Critical illness represents an enormous burden in the USA, with more than 5 million patients admitted annually to intensive care units (ICUs).1 Caring for these patients consumes a disproportionate amount of resources; despite comprising fewer than 10% of all hospital beds, ICUs account for 13.4% of total hospital costs and 0.66% of the national gross domestic product.2 This burden will likely increase with the ageing population, as both utilisation rate and the proportion of beds allocated to intensive care increase.2–5

Yet, the quality of care delivered varies dramatically between units and hospitals. ICUs differ widely in their rates of compliance with best practices and rates of avoidable complications (eg, hospital-acquired infections).6 Risk-adjusted mortality also differs among ICUs, with studies suggesting that high-performing ICUs in the country have up to 10–12 fewer deaths for every 100 patients than the lowest performing ICUs, even after controlling for factors like discharge practices and patient demographics.7 These trends have been confirmed in more recent studies of ventilated patients.8 9

Variations in performance are likely driven by differences in ICU organisation and practices, rather than by access to technology.10 11 Modern ICUs are more an organisational innovation than a technological one, matching a concentration of personnel and resources for any type of critically ill patient. Previous research has identified the association between organisational factors like nurse-to-patient ratios, daily care plans and usage of care bundles and  improved risk-adjusted mortality.12–14

Unfortunately, innovations in organisation and practice are not well described in the critical care literature. Hospitals do not typically share their innovative practices with one another, and data to compare ICU performance are not readily available. Although some practices may be published, context is frequently not reported in sufficient detail to ensure successful implementation.15 All these factors obscure our ability to identify which aspects of critical care organisation and practices help drive performance.

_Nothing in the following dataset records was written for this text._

(* ===== verification/ResolverProps.v ===== *)
(** * What dependency resolution guarantees

    Messages that are resolved have all their dependencies and a hash that does
    not depend on the order of the queue; a solvable set of at most 101 messages
    is resolved; more than 100 failures in a row stop the resolution. *)
From stdpp Require Import gmap strings.
From S2P Require Import Prelude Utf8 RustStr RustText RustColl SchemaModel MsgParser SrvActionParser TypeHashing Resolver.
Open Scope string_scope.

(** ** Definitions *)

(** Names without a slash, as the parsers produce them. *)
Definition plain (s : string) : Prop := contains_char "/" s = false.
Definition plain_field (f : PField) : Prop :=
  plain (base_type (pf_type f)) /\ plain (default "" (ft_package (pf_type f))).
Definition plain_message (m : ParsedMessage) : Prop :=
  plain (pm_package m) /\ plain (pm_name m) /\ is_primitive_type (pm_name m) = false /\
  Forall plain_field (pm_fields m).
Definition resolver_ok (r : Resolver) : Prop :=
  two_part_keys (type_descriptions r) /\ three_part_names (type_descriptions r).
(** A message that the resolver has not met. *)
Definition fresh_message (r : Resolver) (m : ParsedMessage) : Prop :=
  plain_message m /\ pm_package m ∉ external_packages r /\
  type_descriptions r !! message_key m = None /\ resolved_messages r !! message_key m = None.
Definition queue_ok (r : Resolver) (ms : list ParsedMessage) : Prop :=
  resolver_ok r /\ NoDup (map message_key ms) /\ Forall (fresh_message r) ms.

(** ** Lemmas *)

Lemma split_plain a : plain a -> split_on "/" a = [a].
Proof. apply split_on_none. Qed.

Lemma key_parts p n : plain p -> plain n -> split_on "/" (p ++ "/" ++ n) = [p; n].
Proof. intros Hp Hn. change ("/" ++ n) with (String "/" n). rewrite split_on_app, split_plain by done. done. Qed.

Lemma key_inj p n p' n' :
  plain p -> plain n -> plain p' -> plain n' -> p ++ "/" ++ n = p' ++ "/" ++ n' -> p = p' /\ n = n'.
Proof.
  intros Hp Hn Hp' Hn' H. apply (f_equal (split_on "/")) in H. rewrite !key_parts in H by done.
  by injection H.
Qed.

Lemma plain_app a b : plain (a ++ b) <-> plain a /\ plain b.
Proof. unfold plain. by rewrite contains_char_app, orb_false_iff. Qed.

Lemma interface_name_parts p n : plain p -> plain n -> length (split_on "/" (interface_name p n)) = 3%nat.
Proof.
  intros Hp Hn.
  assert (forall dir x, plain dir -> plain x -> length (split_on "/" (p ++ "/" ++ dir ++ "/" ++ x)) = 3%nat) as H.
  { intros dir x Hd Hx. change ("/" ++ dir ++ "/" ++ x) with (String "/" (dir ++ String "/" x)).
    by rewrite !split_on_app, split_plain by done. }
  assert (forall t base, plain t -> strip_suffix t n = Some base -> plain (base ++ "_" ++ t)) as Hs.
  { intros t base Ht ->%strip_suffix_Some. apply plain_app in Hn as [Hb _]. by rewrite !plain_app. }
  unfold interface_name. destruct (strip_suffix "Goal" n) as [b|] eqn:E1; [by apply (H "action"), (Hs "Goal")|].
  destruct (strip_suffix "Result" n) as [b|] eqn:E2; [by apply (H "action"), (Hs "Result")|].
  destruct (strip_suffix "Feedback" n) as [b|] eqn:E3; [by apply (H "action"), (Hs "Feedback")|].
  by apply (H "msg").
Qed.
Lemma prims_total c p vs : Forall (value c (RPrim p)) vs -> total (map exact vs) = (Z.of_nat (length vs) * Z.of_nat (prim_size p))%Z.
Proof. intros F. apply total_const. apply (Forall_impl _ _ _ F). intros v V. eapply exact_prim, value_prim, V. Qed.
Lemma strings_total c vs size : Forall (value c RString) vs ->
  same_size (foldl (fun size len => add_size size (add_size 4 len)) size (map value_len vs)) (size + total (map exact vs)).
Proof.
  intros F. rewrite (foldl_same _ (fun len => 4 + len)%Z).
  - rewrite map_map. apply same_size_add; [done|]. apply total_same.
    apply (Forall_impl _ _ _ F). intros v V. destruct (value_string _ _ _ V) as [s ->]. by rewrite exact_string.
  - apply Forall_forall. intros x _ s. by rewrite !add_size_same.
Qed.
Lemma items_total c t vs size : is_Some (resolve_path crates c t) -> Forall (estimated c t) vs ->
  same_size (foldl add_size size (map (est c t) vs)) (size + total (map exact vs)).
Proof.
  intros R F. rewrite (foldl_same _ id).
  - rewrite map_id. apply same_size_add; [done|]. apply total_same. apply (Forall_impl _ _ _ F). intros v E. by apply E.
  - apply Forall_forall. intros x _ s. apply add_size_same.
Qed.

(** A step, by its statement. *)
Lemma step_add views size n : same_size (size_step views size (SzAdd n)) (size + n).
Proof. apply add_size_same. Qed.
Lemma step_len views size f : same_size (size_step views size (SzLen f)) (size + (4 + fv_len (view_of views f))).
Proof. cbn. by rewrite !add_size_same. Qed.
Lemma step_len_times views size f n :
  same_size (size_step views size (SzLenTimes f n)) (size + (4 + fv_len (view_of views f) * n)).
Proof. cbn. by rewrite !add_size_same, wrap_same. Qed.
Lemma counted_same (b : bool) size : same_size (if b then add_size size 4 else size) (size + (if b then 4 else 0)).
Proof. destruct b; [apply add_size_same | by rewrite Z.add_0_r]. Qed.

(** The statement of a field, by the kind of its type: sizes of primitives, strings and
    messages. *)
Lemma prim_field_adds c pf name p views size v :
  prim_of (base_type (pf_type pf)) = Some p ->
  let t := match array (pf_type pf) with
           | Single => RPrim p
           | Fixed n => RArray (RPrim p) n
           | Unbounded => if is_byte (base_type (pf_type pf)) then RZBuf else RVec (RPrim p)
           | Bounded _ => RVec (RPrim p)
           end in
  value c t v -> fv_len (view_of views name) = value_len v -> escape_field_name (E := string) (pf_name pf) = Ok name ->
  forall st, generate_field_size_expr (E := string) pf = Ok st -> same_size (size_step views size st) (size + exact v).
Proof.
  intros P t V L N st. unfold generate_field_size_expr. rewrite N. cbn [mbind res_bind]. intros [= <-].
  destruct (prim_of_facts _ _ P) as (Ps & Ns & Nb). rewrite Ps. destruct (String.eqb_spec (base_type (pf_type pf)) "string") as [|_]; [done|].
  unfold is_zbuf_field. subst t.
  assert (forall vs, v = VSeq (Some (length vs)) vs -> Forall (value c (RPrim p)) vs ->
    same_size (size_step views size (if (Z.of_nat (prim_size p) =? 1)%Z then SzLen name else SzLenTimes name (Z.of_nat (prim_size p))))
      (size + exact v)) as A.
  { intros vs -> F. rewrite exact_seq, (prims_total _ _ _ F). cbn [value_len items] in L.
    destruct (Z.eqb_spec (Z.of_nat (prim_size p)) 1) as [->|_]; [rewrite step_len, L, Z.mul_1_r | rewrite step_len_times, L]; done. }
  destruct (array (pf_type pf)) as [|n|n|]; rewrite ?andb_false_r, ?andb_true_r.
  - rewrite step_add. by rewrite (exact_prim _ _ (value_prim _ _ _ _ V)).
  - destruct (value_array _ _ _ _ _ V) as (vs & -> & <- & F). by rewrite step_add, wrap_same, exact_tuple, (prims_total _ _ _ F).
  - destruct (value_vec _ _ _ _ V) as (vs & -> & F). by apply (A vs).
  - destruct (is_byte _).
    + destruct (value_zbuf _ _ _ V) as [bs ->]. by rewrite step_len, L, exact_bytes.
    + destruct (value_vec _ _ _ _ V) as (vs & -> & F). by apply (A vs).
Qed.

Lemma string_field_adds c pf name views size v :
  base_type (pf_type pf) = "string" ->
  let t := match array (pf_type pf) with Single => RString | Fixed n => RArray RString n | _ => RVec RString end in
  value c t v -> view_of views name = (field_view crates c (mkFieldDef None false name t) v).2 ->
  escape_field_name (E := string) (pf_name pf) = Ok name ->
  forall st, generate_field_size_expr (E := string) pf = Ok st -> same_size (size_step views size st) (size + exact v).
Proof.
  intros P t V L N st. unfold generate_field_size_expr. rewrite N. cbn [mbind res_bind]. intros [= <-].
  unfold is_zbuf_field. rewrite P. cbn [String.eqb is_byte is_one_of existsb orb andb Ascii.eqb Bool.eqb]. subst t.
  assert (forall b vs, v = VTuple vs \/ v = VSeq (Some (length vs)) vs -> Forall (value c RString) vs ->
    same_size (size_step views size (SzStrings b name)) (size + ((if b then 4 else 0) + total (map exact vs)))) as A.
  { intros b vs Vs F. cbn [size_step]. rewrite L. cbn [field_view snd fv_strings].
    replace (items v) with vs by by destruct Vs as [-> | ->]. rewrite (strings_total c), counted_same by done. by rewrite Z.add_assoc. }
  destruct (array (pf_type pf)) as [|n|n|].
  - destruct (value_string _ _ _ V) as [s ->]. by rewrite step_len, L, exact_string.
  - destruct (value_array _ _ _ _ _ V) as (vs & -> & <- & F). rewrite (A false vs) by auto. by rewrite exact_tuple.
  - destruct (value_vec _ _ _ _ V) as (vs & -> & F). rewrite (A true vs) by auto. by rewrite exact_seq.
  - destruct (value_vec _ _ _ _ V) as (vs & -> & F). rewrite (A true vs) by auto. by rewrite exact_seq.
Qed.

Lemma path_field_adds c pf name base views size v :
  prim_of (base_type (pf_type pf)) = None -> base_type (pf_type pf) <> "string" -> base_type (pf_type pf) <> "wchar" ->
  is_Some (resolve_path crates c base) -> item_type base = base ->
  let t := match array (pf_type pf) with Single => base | Fixed n => RArray base n | _ => RVec base end in
  value c t v -> view_of views name = (field_view crates c (mkFieldDef None false name t) v).2 ->
  estimated c t v -> Forall (estimated c base) (items v) ->
  escape_field_name (E := string) (pf_name pf) = Ok name ->
  forall st, generate_field_size_expr (E := string) pf = Ok st -> same_size (size_step views size st) (size + exact v).
Proof.
  intros P Ns Nw R It t V L Ev Ei N st. unfold generate_field_size_expr. rewrite N. cbn [mbind res_bind]. intros [= <-].
  destruct (prim_of_none _ P Nw) as [-> Nb]. destruct (String.eqb_spec (base_type (pf_type pf)) "string") as [|_]; [done|].
  unfold is_zbuf_field. rewrite Nb. cbn [andb]. subst t.
  assert (forall b vs, v = VTuple vs \/ v = VSeq (Some (length vs)) vs -> array (pf_type pf) <> Single ->
    same_size (size_step views size (SzItems b name)) (size + ((if b then 4 else 0) + total (map exact vs)))) as A.
  { intros b vs Vs Na. assert (items v = vs) as I by by destruct Vs as [-> | ->]. rewrite I in Ei.
    cbn [size_step]. rewrite L. cbn [field_view snd fv_items fd_type]. rewrite I.
    replace (item_type _) with base by by destruct (array (pf_type pf)). rewrite (items_total c), counted_same by done.
    by rewrite Z.add_assoc. }
  destruct (array (pf_type pf)) as [|n|n|].
  - cbn [size_step]. rewrite L. cbn [field_view snd fv_size fd_type]. rewrite add_size_same. by rewrite (Ev R).
  - destruct (value_array _ _ _ _ _ V) as (vs & -> & <- & F). rewrite (A false vs) by auto. by rewrite exact_tuple.
  - destruct (value_vec _ _ _ _ V) as (vs & -> & F). rewrite (A true vs) by auto. by rewrite exact_seq.
  - destruct (value_vec _ _ _ _ V) as (vs & -> & F). rewrite (A true vs) by auto. by rewrite exact_seq.
Qed.

Definition path_exists (c : string) (t : RustType) : Prop :=
  match t with RSuper _ _ | RExternal _ _ _ => is_Some (resolve_path crates c t) | _ => True end.

Lemma base_kind_item pkg ctx ft t : base_kind pkg ctx ft t -> item_type t = t.
Proof. destruct 1 as [| |t _ _ _ [->|[k ->]]]; done. Qed.

(** The statement of a field adds what its value is estimated at. *)
Lemma field_adds c pkg ctx pf fd st views size v :
  generate_field_def_with_context pf pkg ctx = Ok fd -> generate_field_size_expr (E := string) pf = Ok st ->
  (forall t, t = fd_type fd \/ t = item_type (fd_type fd) -> path_exists c t) ->
  view_of views (fd_name fd) = (field_view crates c fd v).2 ->
  value c (fd_type fd) v -> estimated c (fd_type fd) v -> Forall (estimated c (item_type (fd_type fd))) (items v) ->
  same_size (size_step views size st) (size + exact v).
Proof.
  unfold generate_field_def_with_context. intros G S.
  destruct (escape_field_name (E := string) (pf_name pf)) as [name| |] eqn:N; [|done..]. cbn [mbind res_bind] in G.
  unfold generate_field_type_tokens_with_context in G.
  destruct (generate_base_type_tokens_with_context (pf_type pf) pkg ctx) as [base| |] eqn:B; [|done..]. cbn [mbind res_bind] in G.
  apply base_type_kind in B. match type of G with (?m ≫= _) = _ => destruct m; [|done..] end. cbn [mbind res_bind] in G.
  injection G as <-. cbn [fd_name fd_type]. intros D View V Ev Ei.
  pose proof (base_kind_item _ _ _ _ B) as It. destruct B as [p P|P|base P Ns _ T].
  - eapply (prim_field_adds c pf name p); [done | done | by rewrite View | done | done].
  - replace (if is_byte (base_type (pf_type pf)) then RZBuf else RVec RString) with (RVec RString) in * by by rewrite P.
    by eapply (string_field_adds c pf name).
  - assert (path_exists c base) as X.
    { destruct (array (pf_type pf)); [by apply D; left | by apply D; right | by apply D; right |].
      destruct (is_byte (base_type (pf_type pf))) eqn:Nb; [|by apply D; right].
      exfalso. revert P Nb. unfold prim_of, is_byte, is_one_of. cbn [existsb].
      destruct (String.eqb_spec (base_type (pf_type pf)) "uint8") as [->|]; [done|].
      destruct (String.eqb_spec (base_type (pf_type pf)) "byte") as [->|]; done. }
    assert (is_Some (resolve_path crates c base)) as R by by destruct T as [->|[k ->]].
    destruct R as [i R]. pose proof (path_named c _ _ base i T R) as Nw.
    destruct (prim_of_none _ P Nw) as [_ Nb]. rewrite Nb in *.
    eapply (path_field_adds c pf name base); try done.
    destruct (array (pf_type pf)); cbn [item_type] in Ei; [|done..]. rewrite It in Ei. done.
Qed.
(** *** Integers as numbers *)

Lemma digits2_pos_log2 p : Z.pos (digits2_pos p) = (Z.log2 (Z.pos p) + 1)%Z.
Proof.
  replace (digits2_pos p) with (Pos.size p) by (induction p as [p IH|p IH|]; cbn; by rewrite ?IH).
  by destruct p; cbn; rewrite ?Pos2Z.inj_succ; try lia.
Qed.

Lemma iter_xO d m : Z.pos (Pos.iter xO m d) = (Z.pos m * 2 ^ Z.pos d)%Z.
Proof.
  rewrite <- (Pos2Z.inj_pow 2 d). revert m. induction d as [|d IH] using Pos.peano_ind; intros m.
  - cbn. lia.
  - rewrite Pos.iter_succ, Pos2Z.inj_xO, IH, Pos.pow_succ_r. lia.
Qed.

(** [n as f64 as u64] is [n] as long as [n] has at most 53 bits. *)
Lemma f64_of_Z_exact n : (0 <= n < 2 ^ 53)%Z -> f64_as_u64 (f64_of_Z n) = n.
Proof.
  intros [H0 H1]. destruct n as [|p|p]; [done | | lia].
  unfold f64_of_Z, binary_normalize, binary_round.
  pose proof (digits2_pos_log2 p) as D. pose proof (Z.log2_nonneg (Z.pos p)) as L0.
  assert (L1 : (Z.log2 (Z.pos p) < 53)%Z) by (apply Z.log2_lt_pow2; lia).
  set (k := (52 - Z.log2 (Z.pos p))%Z).
  assert (F : fexp 53 1024 (Z.pos (digits2_pos p) + 0) = (- k)%Z) by (unfold fexp, emin; lia).
  rewrite F. assert (exists q, shl_align p 0 (- k) = (q, (- k)%Z) /\ Z.pos q = (Z.pos p * 2 ^ k)%Z) as (q & -> & Q).
  { unfold shl_align. rewrite Z.sub_0_r. destruct k as [|d|d] eqn:K; [|cbn..].
    - exists p. split; [done|]. lia.
    - eexists. split; [done|]. apply iter_xO.
    - exfalso. lia. }
  assert (Dq : Z.pos (digits2_pos q) = 53%Z).
  { rewrite digits2_pos_log2, Q, Z.log2_mul_pow2 by lia. lia. }
  unfold binary_round_aux, shr_fexp. cbn [Zdigits2 shr_record_of_loc].
  assert (F' : fexp 53 1024 (Z.pos (digits2_pos q) + - k) = (- k)%Z) by (unfold fexp, emin; lia).
  rewrite F', Z.sub_diag. cbn [shr shr_m loc_of_shr_record round_nearest_even Zdigits2 shr_record_of_loc].
  rewrite F', Z.sub_diag. cbn [shr shr_m].
  destruct (Z.leb_spec (- k) (1024 - 53)); [|lia]. unfold f64_as_u64.
  destruct (Z.leb_spec 0 (- k)).
  - assert (k = 0%Z) as E by lia. rewrite E in *. lia.
  - rewrite Q, Z.opp_involutive, Z.div_mul by (apply Z.pow_nonzero; lia). lia.
Qed.

(** *** Highlighting *)

Definition is_ascii (s : string) : bool := all_chars (fun a => (code a <? 128)%Z) s.
(** The list pane: its title and its items. *)
Definition render_list {E} (out : Outside) (a : App) : res E (App * (string * list (list (Style * string)))) :=
  let a := if (from_millis (graph_cache_update_ms (config (core a))) <? now out - cache_timestamp (caches a))%Z
           then update_graph_cache out a else a in
  let filter_text := to_lowercase (filter_input (filter a)) in
  let list_width := (list_area_width out - 4)%nat in
  items ← match current_panel (panels a) with
          | Topics => render_topic_list_items out a filter_text list_width
          | Services => render_service_list_items a filter_text list_width
          | Nodes => render_node_list_items a filter_text list_width
          | Measure => render_measure_list_items a list_width
          end;
  let a := if (0 <? length items)%nat && (length items <=? selected_index (panels a))%nat
           then set_selected_index (length items - 1) a else a in
  let number (n : nat) := Z_dec (Z.of_nat n) in
  let panel_name := match current_panel (panels a) with
                    | Topics => "Topics" | Services => "Services" | Nodes => "Nodes" | Measure => "Monitoring" end in
  let title :=
    match current_panel (panels a) with
    | Measure => " " ++ panel_name ++ " (" ++ number (size (measuring_topics (measuring a))) ++ ") "
    | _ => if negb (String.eqb filter_text "")
           then " " ++ panel_name ++ " (" ++ number (length items) ++ "/" ++ number (panel_items a) ++ " filtered) "
           else " " ++ panel_name ++ " "
    end in
  Ok (a, (title, items)).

Positive deviance is one methodology that may offer additional insights. This approach assumes that innovations that address problems common to many organisations have already been developed and can be detected by studying positive outliers before being tested and disseminated.16 17 Originating from global health, the approach has been used successfully in a wide variety of settings to improve healthcare quality, including diabetes management in primary care practices and hospital door-to-balloon times in response to acute myocardial infarction.18 19

However, a systematic review of positive deviance studies in healthcare found research quality to be low and there have been very few applications of the approach in the critical care setting.16 Highlighting the need for increased rigour, a previous study, which used qualitative site visits, failed to identify the differences between ICUs associated with performance.11 The goal of this research protocol is to describe our methods for conducting a positive deviance study in critical care. Specifically, we sought to identify organisational innovations in the delivery of critical care, adapting the first two steps of the positive deviance approach to generate hypotheses as to which innovations explain variation in ICU utilisation and quality of care. A secondary objective was to identify potential organisational structures, processes and contexts that may explain this variation. Through these aims, we hope to detect innovations in intensive care and support an evaluation of how positive deviance and rapid qualitative inquiry (RQI) methods can be adapted to healthcare.

Methods and analysis

Conducting a positive deviance study requires four steps: (1) identify outliers within an area of interest, (2) use qualitative approaches to generate hypotheses to explain their performance, (3) test hypotheses in a larger sample and (4) disseminate evidence about best practices.20 21 Our strategy uses a blinded, retrospective approach in the two first steps. We analysed a national database of ICUs to develop a study cohort of five positive outliers and five comparator ICUs. This quantitative phase will be followed by in-depth qualitative work at these ten sites, where we will build comparative case studies on their innovations and themes.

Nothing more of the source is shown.